Start of Records supplied

(** * match_images: identifier matching and grouped copy

    A shallow embedding of [datasets_preprocess/match_images.py] and the
    properties of its matching pass.

    Conventions of the model.
    - A Python [str] is a [string]; a character is a code point below 256,
      so [\d] is the class 0-9 and [str.lower] acts on A-Z and on the
      Latin-1 capitals.
    - [os.path] is [posixpath].
    - A [dict] is a [gmap]; only lookups by key are made, so the insertion
      order of the keys is not observed.
    - The file system is an explicit value ([World]); console output and
      calls to the copy primitive are recorded as a list of [event]s, and
      an exception ends the run with [Raise]. *)

From stdpp Require Import gmap strings list sorting.
From Stdlib Require Import Ascii DecimalString DecimalNat.
From Stdlib Require String.
(** C3 as stated fails: when the import of a module fails with an exception
    that is not an [ImportError], nothing is printed and the status is 1. *)
Lemma import_failure_counterexample :
  rule_engine Sample.w_broken_module (sys_path_after Sample.w_broken_module)
  = Raise (Exc "SyntaxError" "invalid syntax (rule_engine.py, line 1)")
  /\ stdout Sample.json_load Sample.w_broken_module = []
  /\ stdout Sample.json_load Sample.w_broken_module <> ["{}"]
  /\ status Sample.json_load Sample.w_broken_module <> 0%Z.
Proof.
  repeat split; discriminate.
Qed.

Lemma rejected_input_reported_witness :
  exists v,
    v <> EmptyString
    /\ json_dumps (PyDict [("systemMessage", PyStr v)]) = Ret (systemMessage_document v)
    /\ stdout Sample.json_load Sample.w_not_json = [systemMessage_document v]
    /\ status Sample.json_load Sample.w_not_json = 0%Z.
Proof.
  apply (@rejected_input_reported _ _ Sample.json_load Sample.w_not_json
           Sample.load_all Sample.engine_passing
           (JSONDecodeError "Expecting value: line 1 column 1 (char 0)")).
  - split; reflexivity.
  - reflexivity.
  - reflexivity.
Defined.

(** C4 as stated fails: [NaN] is not valid JSON, yet [json.load] takes it
    for a float, the run goes on to the evaluator, and what is printed is the
    evaluator's answer, which holds no [systemMessage]. *)
Lemma invalid_json_accepted_counterexample :
  is_json_text (stdin Sample.w_nan) = false
  /\ imported Sample.w_nan Sample.load_all Sample.engine_passing
  /\ Sample.json_load (stdin Sample.w_nan) = Ret (PyNonFinite NaN)
  /\ stdout Sample.json_load Sample.w_nan = ["{}"]
  /\ forall v, stdout Sample.json_load Sample.w_nan <> [systemMessage_document v].
Proof.
  repeat split.
  intros v H. change (stdout Sample.json_load Sample.w_nan) with ["{}"] in H.
  inversion H.
Qed.

Lemma collaborator_exception_reported_witness :
  stdout Sample.json_load Sample.w_eval_raises
  = [systemMessage_document "Hookify error: boom"]
  /\ json_dumps (error_output (Exc "ValueError" "boom"))
     = Ret (systemMessage_document "Hookify error: boom")
  /\ status Sample.json_load Sample.w_eval_raises = 0%Z.
Proof.
  apply (@collaborator_exception_reported _ _ Sample.json_load Sample.w_eval_raises
           Sample.load_all Sample.engine_failing (Exc "ValueError" "boom")).
  - split; reflexivity.
  - exists (PyDict [("prompt", PyStr "hello")]). split; [reflexivity|].
    right. exists ["prompt-rule"], tt. repeat split.
  - reflexivity.
Defined.

(** C5 as stated fails twice over.  When the evaluator raises
    [ValueError("boom")] the value printed is ["Hookify error: boom"], not
    ["boom"]; and when the loader leaves through [sys.exit(3)], which is not
    an [Exception], nothing is printed at all. *)
Lemma bare_exception_text_counterexample :
  (imported Sample.w_eval_raises Sample.load_all Sample.engine_failing
   /\ collaborator_raises Sample.json_load Sample.w_eval_raises
        Sample.load_all Sample.engine_failing (Exc "ValueError" "boom")
   /\ stdout Sample.json_load Sample.w_eval_raises
      = [systemMessage_document "Hookify error: boom"]
   /\ stdout Sample.json_load Sample.w_eval_raises
      <> [systemMessage_document (py_str (Exc "ValueError" "boom"))])
  /\ (imported Sample.w_loader_exits (fun _ => Raise (SystemExit 3)) Sample.engine_passing
      /\ collaborator_raises Sample.json_load Sample.w_loader_exits
           (fun _ => Raise (SystemExit 3)) Sample.engine_passing (SystemExit 3)
      /\ stdout Sample.json_load Sample.w_loader_exits = []).
Proof.
  split; repeat split.
  - exists (PyDict [("prompt", PyStr "hello")]). split; [reflexivity|].
    right. exists ["prompt-rule"], tt. repeat split.
  - vm_compute. discriminate.
  - exists (PyDict [("prompt", PyStr "hello")]). split; [reflexivity|].
    left. reflexivity.
Qed.
(** Python's [int(s)] on a string, base 10, for strings of code points
    below 256 (a character is the code point of an [ascii]): surrounding
    whitespace is stripped, one optional sign, then decimal digits with
    single underscores allowed between two digits. CPython keeps the
    characters below 127 as they are and maps the other whitespace
    characters to a space, then skips the ASCII spaces [\t \n \v \f \r]
    and [' ']: the whitespace [int] strips is 9-13, 32, and U+0085 and
    U+00A0; the separators 28-31 are not stripped. No other code point
    below 256 is a decimal digit. *)
Definition is_space (c : ascii) : bool :=
  let n := nat_of_ascii c in
  ((9 <=? n) && (n <=? 13))%nat || (n =? 32)%nat || (n =? 133)%nat || (n =? 160)%nat.

Fixpoint drop_space (l : list ascii) : list ascii :=
  match l with
  | c :: r => if is_space c then drop_space r else l
  | [] => []
  end.

Definition strip (l : list ascii) : list ascii := rev (drop_space (rev (drop_space l))).

Definition is_digit (c : ascii) : bool :=
  let n := nat_of_ascii c in ((48 <=? n) && (n <=? 57))%nat.

Definition digit_value (c : ascii) : Z := Z.of_nat (nat_of_ascii c) - 48.
(** *** One file, two directions *)

(** X10.  For a file that both directions match with the same listed record,
    the two decisions exclude each other: whatever the [modifiedTime] of
    the record, [upload_file] and [download_file] together issue at most
    one transfer call for it.  When the host converts the [modifiedTime] to
    the number [ts], [upload_file] issues its one update call exactly when
    the local time is above [ts], [download_file] its one download call
    exactly when it is below [ts], and neither exactly when the two are
    equal.  When the [modifiedTime] does not parse or cannot be converted,
    neither call is issued. *)
Theorem one_direction_at_most (w w' : World) (folder_id : string) (f : option string)
    (m : Mapping) (files : list DriveFile) (r : DriveFile) (p : string) (st : Stat) :
  disk w !! p = Some st → disk w' !! p = Some st →
  config_file w' = Json f (Some m) →
  first_named (basename p) files = Some r → dict_get m (name r) = Some p → p ≠ "" →
  let up := calls is_upload (emitted (upload_file p files folder_id) w) in
  let down := calls is_download (emitted (download_file (name r) r) w') in
  (up + down ≤ 1)%nat
  ∧ (∀ ts, converts r ts →
       (up = 1%nat ↔ ts < st_mtime st)
       ∧ (down = 1%nat ↔ st_mtime st < ts)
       ∧ ((up + down)%nat = 0%nat ↔ ts = st_mtime st))
  ∧ (∀ e, unconvertible r e → up = 0%nat ∧ down = 0%nat).
Proof.
  intros Hd Hd' Hc Hn Hg Hp up down.
  assert (Hconv : ∀ ts, converts r ts →
            ((ts < st_mtime st ∧ up = 1%nat) ∨ (st_mtime st ≤ ts ∧ up = 0%nat))
            ∧ ((st_mtime st < ts ∧ down = 1%nat) ∨ (ts ≤ st_mtime st ∧ down = 0%nat))).
  { intros ts (t & Ht & Hts). split.
    - subst up. destruct (Z_lt_le_dec ts (st_mtime st)) as [Hlt|Hle].
      + left. split; [done|].
        emitted_run (upload_file_updates w p files folder_id st r t ts Hd Hn Ht Hts Hlt);
          reflexivity.
      + right. split; [done|].
        emitted_run (upload_file_up_to_date w p files folder_id st r t ts Hd Hn Ht Hts Hle).
        reflexivity.
    - subst down. destruct (Z_lt_le_dec (st_mtime st) ts) as [Hlt|Hle].
      + left. split; [done|].
        assert (Hna : newer_or_absent w' p ts)
          by (unfold newer_or_absent; now rewrite Hd').
        emitted_run (download_file_transfers w' f m (name r) r p t ts Hc Hg Hp Ht Hts Hna);
          reflexivity.
      + right. split; [done|].
        emitted_run (download_file_up_to_date w' f m (name r) r p t ts st
                       Hc Hg Hp Ht Hts Hd' Hle).
        reflexivity. }
  assert (Hbad : ∀ e, unconvertible r e → up = 0%nat ∧ down = 0%nat).
  { intros e He. split.
    - subst up.
      emitted_run (upload_file_unconvertible w p files folder_id st r e Hd Hn He).
      reflexivity.
    - subst down.
      emitted_run (download_file_bad_time w' f m (name r) r p e Hc Hg Hp He).
      reflexivity. }
  split; [|split; [|exact Hbad]].
  - destruct (converts_or_not r) as [[ts Hts]|[e He]].
    + destruct (Hconv ts Hts) as [[[H1 ->]|[H1 ->]] [[H2 ->]|[H2 ->]]]; lia.
    + destruct (Hbad e He) as [-> ->]. lia.
  - intros ts Hts.
    destruct (Hconv ts Hts) as [[[H1 ->]|[H1 ->]] [[H2 ->]|[H2 ->]]];
      repeat split; intros; try lia; try discriminate.
Qed.

(** *** A pass over an empty folder, a pass with nothing mapped *)

Lemma regular_on_Some d p : regular_on d p = true → ∃ st, d !! p = Some st.
Proof. unfold regular_on. destruct (d !! p); [eauto|discriminate]. Qed.

Lemma upload_phase_empty_listing config folder_id paths :
  cfg_folder_id config = Some folder_id →
  ∀ w w1,
    for_each paths (λ file_path,
      is_file <- os_path_isfile file_path ;;
      if is_file then
        folder_id <- getitem "folder_id" (cfg_folder_id config) ;;
        upload_file file_path [] folder_id
      else ret tt) w = (Ok tt, w1) →
    disk w1 = disk w ∧ config_file w1 = config_file w
    ∧ trace w1 = trace w ++ creations folder_id (disk w) paths.
Proof.
  intros Hf. induction paths as [|p paths IH]; intros w w1 Hrun; simpl in *.
  - injection Hrun as <-. now rewrite app_nil_r.
  - apply bind_ok_inv in Hrun as ([] & w2 & Hp & Hrest).
    apply bind_ok_inv in Hp as (is_file & w3 & Hi & Hp).
    rewrite os_path_isfile_run in Hi. injection Hi as <- <-.
    destruct (regular_on (disk w) p) eqn:Hreg.
    + rewrite Hf in Hp. simpl in Hp. unfold bind, ret in Hp. simpl in Hp.
      destruct (regular_on_Some _ _ Hreg) as [st Hst].
      rewrite (upload_file_creates w p [] folder_id st Hst eq_refl) in Hp.
      cbv zeta in Hp. destruct (create_reply _ _ _ _ _); [discriminate|].
      injection Hp as <-.
      destruct (IH _ _ Hrest) as (Hd & Hc & Ht). simpl in *.
      split; [done|]. split; [done|]. rewrite Ht, <- !app_assoc. reflexivity.
    + injection Hp as <-. exact (IH _ _ Hrest).
Qed.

End of Records supplied

What the task requires: Only the lines from the beginning of the material through the line with "- [os.path] is [posixpath]." should appear in the answer, each copied exactly.

Solution to this task:
(** * match_images: identifier matching and grouped copy

    A shallow embedding of [datasets_preprocess/match_images.py] and the
    properties of its matching pass.

    Conventions of the model.
    - A Python [str] is a [string]; a character is a code point below 256,
      so [\d] is the class 0-9 and [str.lower] acts on A-Z and on the
      Latin-1 capitals.
    - [os.path] is [posixpath].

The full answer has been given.